Reputation: 179
I have performence issues with the following query :
SELECT A,B,C,D,E,F
FROM TABLE1 T1
INNER JOIN TABLE2 T2
ON (((T1.E IS NULL OR T2.E IS NULL) AND T1.F= T2.F)
OR((T1.E IS NOT NULL OR T2.E IS NOT NULL) AND T1.E = T2.E))
More than 30 min to return about 1000 rows
I've tried this :
SELECT A,B,C,D,E,F
FROM TABLE1 T1
INNER JOIN TABLE2 T2
ON (((COALESCE(T1.E,-1) = COALESCE(T2.E,-1)
AND ((T1.F= T2.F)
OR(T1.E = T2.E)))))
but gives less results than the first one
Can you help me to find another way to write it in oreder to reduce execution time please ?
I'm using SQL Server 2016
Upvotes: 1
Views: 72
Reputation: 415690
Try this:
SELECT A,B,C,D,E,F
FROM TABLE1 T1
INNER JOIN TABLE2 T2 ON T1.F = T2.F
WHERE T1.E IS NULL OR T2.E IS NULL
UNION
SELECT A,B,C,D,E,F
FROM TABLE1 T1
INNER JOIN TABLE2 T2 ON T1.E = T2.E
WHERE COALESCE(T1.E, T2.E) IS NOT NULL
You might want a UNION ALL
, but this should match the original.
This also exposes an interesting quirk in the original logic you may want to reconsider. If the E
field from one table is NULL
, but not the other, the original code would make checks on both the E
and F
fields. Which is interesting, because for the E
field we know one side is null, but the other is not, so that case can't ever be true... but the logic says to still make the comparison.
It's hard to know what you're doing with the generic names, but there's definitely room to clean up that conditional check. Before worrying about matching to your first results, go back and make sure those first results clearly and accurately state what you want to accomplish, even if that means making the query even slower or longer.

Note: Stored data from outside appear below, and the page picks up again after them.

(* ===== verification/BtUpio.v ===== *)
(** * libbt-vendor (rtl8723bs): power and wake lines

    [upio.c], built with BT_WAKE_VIA_PROC: the rfkill switch, the low power
    mode node, the btwrite node and its timer. *)

From stdpp Require Import pretty.
From S2P Require Import Prelude CLib Os BtEnv.

Definition VENDOR_LPM_PROC_NODE : string := "/proc/bluetooth/sleep/lpm".
Definition VENDOR_BTWRITE_PROC_NODE : string := "/proc/bluetooth/sleep/btwrite".
Definition PROC_BTWRITE_TIMER_TIMEOUT_MS : Z := 8000.

Definition UPIO_BT_POWER_OFF : Z := 0.
Definition UPIO_BT_POWER_ON : Z := 1.
Definition UPIO_BT_WAKE : Z := 0.
Definition UPIO_HOST_WAKE : Z := 1.
Definition UPIO_LPM_MODE : Z := 2.
Definition UPIO_UNKNOWN : Z := 0.
Definition UPIO_DEASSERT : Z := 1.
Definition UPIO_ASSERT : Z := 2.

(** [lpm_proc_cb], [upio_state] (its three entries) and the rfkill variables. *)
Record upio_g := Upio {
  btwrite_active : bool;
  timer_created : bool;
  st_bt_wake : Z;
  st_host_wake : Z;
  st_lpm_mode : Z;
  rfkill_id : Z;
  bt_emul_enable : Z;
  rfkill_state_path : string;
}.

Definition upio_initial : upio_g := Upio false false 0 0 0 (-1) 0 "".

Definition with_active (b : bool) (u : upio_g) :=
  Upio b (timer_created u) (st_bt_wake u) (st_host_wake u) (st_lpm_mode u) (rfkill_id u)
    (bt_emul_enable u) (rfkill_state_path u).
Definition with_timer (b : bool) (u : upio_g) :=
  Upio (btwrite_active u) b (st_bt_wake u) (st_host_wake u) (st_lpm_mode u) (rfkill_id u)
    (bt_emul_enable u) (rfkill_state_path u).
Definition with_bt_wake (a : Z) (u : upio_g) :=
  Upio (btwrite_active u) (timer_created u) a (st_host_wake u) (st_lpm_mode u) (rfkill_id u)
    (bt_emul_enable u) (rfkill_state_path u).
Definition with_lpm_mode (a : Z) (u : upio_g) :=
  Upio (btwrite_active u) (timer_created u) (st_bt_wake u) (st_host_wake u) a (rfkill_id u)
    (bt_emul_enable u) (rfkill_state_path u).
Definition with_rfkill (id : Z) (u : upio_g) :=
  Upio (btwrite_active u) (timer_created u) (st_bt_wake u) (st_host_wake u) (st_lpm_mode u) id
    (bt_emul_enable u) (rfkill_state_path u).
Definition with_emul (e : Z) (u : upio_g) :=
  Upio (btwrite_active u) (timer_created u) (st_bt_wake u) (st_host_wake u) (st_lpm_mode u)
    (rfkill_id u) e (rfkill_state_path u).
Definition with_path (p : string) (u : upio_g) :=
  Upio (btwrite_active u) (timer_created u) (st_bt_wake u) (st_host_wake u) (st_lpm_mode u)
    (rfkill_id u) (bt_emul_enable u) p.

(** ["bluetooth"] *)
Definition rfkill_bluetooth : bytes := [98; 108; 117; 101; 116; 111; 111; 116; 104].

Definition rfkill_type_path (id : Z) : string := "/sys/class/rfkill/rfkill" +:+ pretty id +:+ "/type".
Definition rfkill_state_of (id : Z) : string := "/sys/class/rfkill/rfkill" +:+ pretty id +:+ "/state".

Section Upio.
Context {W : Type} `{OsOps W, BtOps W}.
Abbreviation S := (mach W upio_g).

Definition is_emulator_context : M S bool :=
  let* value := property_get "ro.kernel.qemu" "0" in ret (String.eqb value "1").

Definition is_rfkill_disabled : M S Z :=
  let* value := property_get "ro.rfkilldisabled" "0" in
  ret (if String.eqb value "1" then UPIO_BT_POWER_ON else UPIO_BT_POWER_OFF).

(** The search of [init_rfkill] from [id]; it has no bound of its own, so
    running out of [fuel] is not returning. *)
Fixpoint find_rfkill (fuel : nat) (id : Z) : M S Z :=
  match fuel with
  | O => blocked
  | Datatypes.S fuel =>
      let* fd := c_open (rfkill_type_path id) in
      if fd <? 0 then ret (-1) else
      let* '(sz, buf) := c_read fd (zeros 16) 0 16 in
      c_close fd ;;;
      let* same := checked (memcmp_eq buf rfkill_bluetooth 9) in
      if (9 <=? sz) && same then set_glob (with_rfkill id) ;;; ret 0
      else find_rfkill fuel (id + 1)
  end.

Definition init_rfkill (fuel : nat) : M S Z :=
  let* d := is_rfkill_disabled in
  if negb (d =? 0) then ret (-1) else
  let* r := find_rfkill fuel 0 in
  if negb (r =? 0) then ret (-1) else
  let* id := get_glob rfkill_id in
  let path := rfkill_state_of id in
  let* p := c_malloc (Z.of_nat (String.length path) + 1) in      (* asprintf *)
  set_glob (with_path (if p =? 0 then "" else path)) ;;; ret 0.

Definition proc_btwrite_timeout : M S unit := set_glob (with_active false).

Definition upio_init : M S unit :=
  set_glob (fun u => Upio false false UPIO_UNKNOWN UPIO_UNKNOWN UPIO_UNKNOWN (rfkill_id u)
                       (bt_emul_enable u) (rfkill_state_path u)).

Definition upio_cleanup : M S unit :=
  let* created := get_glob timer_created in
  (if created : bool then timer_delete else ret tt) ;;;
  set_glob (with_timer false).

Definition upio_set_bluetooth_power (fuel : nat) (on : Z) : M S Z :=
  let buffer := if on =? UPIO_BT_POWER_ON then 49 else 48 in
  let* emulator := is_emulator_context in
  if emulator : bool then
    let* e := get_glob bt_emul_enable in
    if e =? on then ret (-1) else set_glob (with_emul on) ;;; ret 0
  else
  let* d := is_rfkill_disabled in
  if negb (d =? 0) then ret 0 else
  let* id := get_glob rfkill_id in
  let* failed := (if id =? -1 then let* r := init_rfkill fuel in ret (negb (r =? 0)) else ret false) in
  if failed : bool then ret (-1) else
  let* path := get_glob rfkill_state_path in
  let* fd := c_open path in
  if fd <? 0 then ret (-1) else
  let* sz := c_write fd [buffer] 0 1 in
  c_close fd ;;;
  ret (if sz <? 0 then -1 else 0).

(** [case UPIO_LPM_MODE]. *)
Definition set_lpm_mode (action : Z) : M S unit :=
  let* old := get_glob st_lpm_mode in
  if old =? action then ret tt else
  set_glob (with_lpm_mode action) ;;;
  let* fd := c_open VENDOR_LPM_PROC_NODE in
  if fd <? 0 then ret tt else
  let* buffer :=
    (if action =? UPIO_ASSERT then ret 49
     else
       let* created := get_glob timer_created in
       (if created : bool then timer_delete ;;; set_glob (with_timer false) else ret tt) ;;;
       ret 48) in
  let* r := c_write fd [buffer] 0 1 in
  (if r <? 0 then ret tt
   else if action =? UPIO_ASSERT then
     let* created := get_glob timer_created in
     if created : bool then ret tt
     else let* status := timer_create in
          if status =? 0 then set_glob (with_timer true) else ret tt
   else ret tt) ;;;
  c_close fd.

(** [case UPIO_BT_WAKE]. *)
Definition set_bt_wake (action : Z) : M S unit :=
  let* old := get_glob st_bt_wake in
  let* active := get_glob btwrite_active in
  if (old =? action) && active then ret tt else
  set_glob (with_bt_wake action) ;;;
  if action =? UPIO_DEASSERT then ret tt else
  let* fd := c_open VENDOR_BTWRITE_PROC_NODE in
  if fd <? 0 then ret tt else
  let* r := c_write fd [49] 0 1 in
  (if r <? 0 then ret tt
   else
     set_glob (with_active true) ;;;
     let* created := get_glob timer_created in
     if created : bool then timer_settime PROC_BTWRITE_TIMER_TIMEOUT_MS else ret tt) ;;;
  c_close fd.

Definition upio_set (pio action polarity : Z) : M S unit :=
  if pio =? UPIO_LPM_MODE then set_lpm_mode action
  else if pio =? UPIO_BT_WAKE then set_bt_wake action
  else ret tt.

(** The descriptor is not closed. *)
Definition upio_write_proc (path : string) (data : Z) : M S unit :=
  let* fd := c_open path in
  if fd <? 0 then ret tt else
  let* _ := c_write fd (le_put 4 data) 0 1 in
  ret tt.
End Upio.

Then, only when you are sure you have a query that both produces accurate results and describes them in an understandable way, you can start looking for different or clever ways to express the same logic that might perform better. But if you don't first take the step of better-defining your logic, you won't be able to validate your optimizations and you'll risk quickly producing incorrect data.
Upvotes: 2
Reputation: 1269603
Non-equality conditions -- such as OR
-- pretty much kill JOIN
performance, especially in databases such as SQL Server that do not use indexes in such cases.
I would recommend a two-join approach, but you are going to have to fix the SELECT
because it is not clear where the columns come from.
SELECT --A, B, C, D, E, F,
T1.A,
COALESCE(T2_1.B, T2_2.B) as B,
. . .
FROM TABLE1 T1 INNER JOIN
TABLE2 T2_1
ON T2.F = T1.F AND
(T1.E IS NULL OR T2_1.E IS NULL) LEFT JOIN
TABLE2 T2_2
ON T2_2.E = T1.E -- E cannot be NULL
WHERE T2_1.F IS NOT NULL OR T2_2.E IS NOT NULL; -- checks for a match for either condition
Then for performance, you want indexes on TABLE2(F, E)
and TABLE2(E)
.
Upvotes: 2
Reputation: 288
Statement OR might extremely decrease execution time. Try to get rid of it. Maybe something like this would do:
SELECT A,B,C,D,E,F
FROM TABLE1 T1
LEFT JOIN TABLE2 T2
ON T1.E = T2.E
LEFT JOIN TABLE2 T22
ON T1.F= T22.F
AND T2.E IS NULL
WHERE NOT (T2.E IS NULL AND T22.F IS NULL)
Upvotes: 0